Last week set a few records in the market. First, we had the largest single day point change in the markets ever. Specifically, the Dow Jones dropped 1190 (about 4.4%) in a single day. There have been larger drops on a percentage basis – even younger investors may remember some of the -7% days which occurred during the 2008 pullback – but a 4.4% drop in a single day still rates as one of the worst.
Another record: last week also marked the quickest turnarounds we’ve ever had. Consider, on February 12, the Dow Jones set an all-time high record at 29,551. The Dow was still coasting on high numbers, ending the week on February 21st nearly at 29,000. However, within a single week it all turned. By market close on February 28th, the Dow Jones is 25,409. That’s a 14% drop from the high.

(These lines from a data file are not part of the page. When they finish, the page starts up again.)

(** * JerryScript new parser: statement parser, pre-scanner and VM prologue

    A shallow embedding of
    - [js-parser-scanner.c]  (the pre-scanner [parser_scan_until] and the
      interpreter fragments [vm_op_add] and [vm_loop] that follow it), and
    - the statement parser ([parser_parse_statements] and its helpers,
      [parser_free_jumps]),
    together with the properties of these functions that the design
    document states. *)

From Stdlib Require Import ZArith Lia Bool String Ascii.
From stdpp Require Import base decidable option list.

#[local] Open Scope Z_scope.

(* ===================================================================== *)
(** * Part I. The interpreter fragments                                  *)
(* ===================================================================== *)

Module Vm.

(** ** Literal-index decoding parameters ([vm_loop], "Prepare") *)

Section literal_encoding.

(** The two constants come from the byte-code header file, which is not
    part of the sources at hand; every statement below holds for all of
    their values. *)
Variable CBC_CODE_FLAGS_FULL_LITERAL_ENCODING : Z.
Variable cbc_literal_encoding_small : Z.

(** C's [a == b]: an [int] that is 1 or 0. *)
Definition c_equal (a b : Z) : Z := if a =? b then 1 else 0.

(** The condition as the C grammar parses it.  [==] binds tighter than
    [&], so
    [status_flags & CBC_CODE_FLAGS_FULL_LITERAL_ENCODING == cbc_literal_encoding_small]
    is [status_flags & (FULL == small)]. *)
Definition vm_loop_encoding_test (status_flags : Z) : bool :=
  negb (Z.land status_flags
          (c_equal CBC_CODE_FLAGS_FULL_LITERAL_ENCODING
                   cbc_literal_encoding_small) =? 0).

(** [(encoding_limit, encoding_delta)] as [vm_loop] sets them. *)
Definition vm_loop_prepare (status_flags : Z) : Z * Z :=
  if vm_loop_encoding_test status_flags
  then (255, 0xfe01)
  else (128, 0x8000).

(** The test the design document asks for: [(status_flags & X) == Y]. *)
Definition intended_encoding_test (status_flags : Z) : bool :=
  Z.land status_flags CBC_CODE_FLAGS_FULL_LITERAL_ENCODING
    =? cbc_literal_encoding_small.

We’ll have more to say on the COVID-19 corona virus, its direct impact on collective attitudes and the consequential impact that creates on real-world earnings in our next monthly article. In the meantime, however, it’s worth reflecting where the market is now in larger context. Certainly, a one-week 14% drop is alarming, but don’t forget the markets are still materially higher than where we started last year (around 23,000).

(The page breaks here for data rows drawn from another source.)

(** * Flappy Physics: the simulation engine, embedded and verified

    A shallow embedding of the game core ([game/physics.ts], [game/bird.ts],
    [game/pipes.ts], [game/chaos.ts], [game/engine.ts] and the records of
    [types.ts]) followed by the properties of the engine.

    Conventions of the embedding.
    - A JavaScript [number] is an exact rational ([Q]); counters that the
      code only ever sets to integer literals and increments (score, frame
      counter, electric cycle fields) are integers ([Z]).  Comparisons are
      the boolean tests [<?], [>?], [>=?] on [Q].
    - An optional field ([isGhost?: boolean]) is an [option]; [None] is
      [undefined], and [truthy] is JavaScript truthiness.
    - The module-level variables [frameCount] (engine.ts) and [idCounter]
      (chaos.ts) and the stream behind [Math.random()] form the [World]
      that every effectful function threads through the monad [M].
    - [Math.sqrt], [Math.cos] and [Math.PI] are supplied by the host
      ([HostMath]); no property below depends on what they compute.
    - [Infinity] and [NaN] are outside the number model.  The only divisors
      the code does not guard are the durations of gamma rays and gravity
      flips, which are nonzero wherever the code creates them; the one
      remainder, in [updateElectricPipe], has its zero case written out. *)

From Stdlib Require Import QArith ZArith List String Bool Lia.
From Stdlib Require Import Qminmax Qround DecimalString Lqa.
Import ListNotations.

Open Scope Q_scope.

(** ** Numbers and truthiness *)

Definition Qltb (a b : Q) : bool := negb (Qle_bool b a).
Definition Qgtb (a b : Q) : bool := Qltb b a.
Definition Qgeb (a b : Q) : bool := Qle_bool b a.

Infix "<?" := Qltb (at level 70, no associativity) : Q_scope.
Infix ">?" := Qgtb (at level 70, no associativity) : Q_scope.
Infix ">=?" := Qgeb (at level 70, no associativity) : Q_scope.

(** [o] used as a condition: [undefined] and [false] are falsy. *)
Definition truthy (o : option bool) : bool :=
  match o with Some b => b | None => false end.

(** [n || d] on numbers: [undefined] and [0] fall back to [d]. *)
Definition orDefault (o : option Z) (d : Z) : Z :=
  match o with
  | Some 0%Z | None => d
  | Some n => n
  end.

(** [arr[i]] for an integer index: [undefined] outside the array. *)
Definition index {A : Type} (arr : list A) (i : Z) : option A :=
  if (i <? 0)%Z then None else nth_error arr (Z.to_nat i).

(** [arr.map(f).filter(r => r !== null)] *)
Fixpoint mapNotNull {A B : Type} (f : A -> option B) (arr : list A) : list B :=
  match arr with
  | [] => []
  | a :: rest =>
      match f a with
      | Some b => b :: mapNotNull f rest
      | None => mapNotNull f rest
      end
  end.

(** The host's transcendental functions. *)
Class HostMath := {
  Math_sqrt : Q -> Q;
  Math_cos : Q -> Q;
  Math_PI : Q
}.

(** ** config/constants.ts *)

Module GAME_CONFIG.
Definition speed_default : Q := 4.
Definition jumpHeight_default : Q := 7.
Definition gravity_default : Q := 0.4.
Definition pipeGap_default : Q := 160.
Definition pipeSpacing_default : Q := 280.
Definition pipeWidth : Q := 60.
End GAME_CONFIG.

Module CANVAS.
Definition width : Q := 480.
Definition height : Q := 640.
End CANVAS.

Module BIRD.
Definition x : Q := 80.
Definition startY : Q := 300.
Definition width : Q := 34.
Definition height : Q := 28.
End BIRD.

(** ** types.ts *)

Inductive PhysicsType := parabolic | linear | exponential | sine.

Module Bird.
Record t := mk {
    x : Q;
    y : Q;
    velocity : Q;
    width : Q;
    height : Q;
    jumpTime : Q
  }.
End Bird.

Inductive Phase := pulling | stretching | none.

Module BlackHoleEffect.
  (** [waitingToResume] is declared [boolean], but the record built when the
      event fires leaves the field out, so it is optional here. *)
Record t := mk {
    active : bool;
    progress : Q;
    phase : Phase;
    hasTriggeredThisGame : bool;
    waitingToResume : option bool
  }.
End BlackHoleEffect.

More pointedly, investing is a long-term prospect. Over the past 10 years, long-term investors have borne heavy shocks to their fortunes along the way including the Eurozone debt crisis, multiple US government shutdowns, Britain’s exit from the Eurozone, earthquakes, tsunamis, and the trailing aftershocks of the H1N1 swine flu pandemic. However, if you have been a patient and diligent long-term investor, with more than 10 years in the market, you’ve seen your money more than double. In price terms alone, the Dow Jones was around 10,500 10 years ago, and that doesn’t account for the dividends and compounded interest you’ve picked up along the way.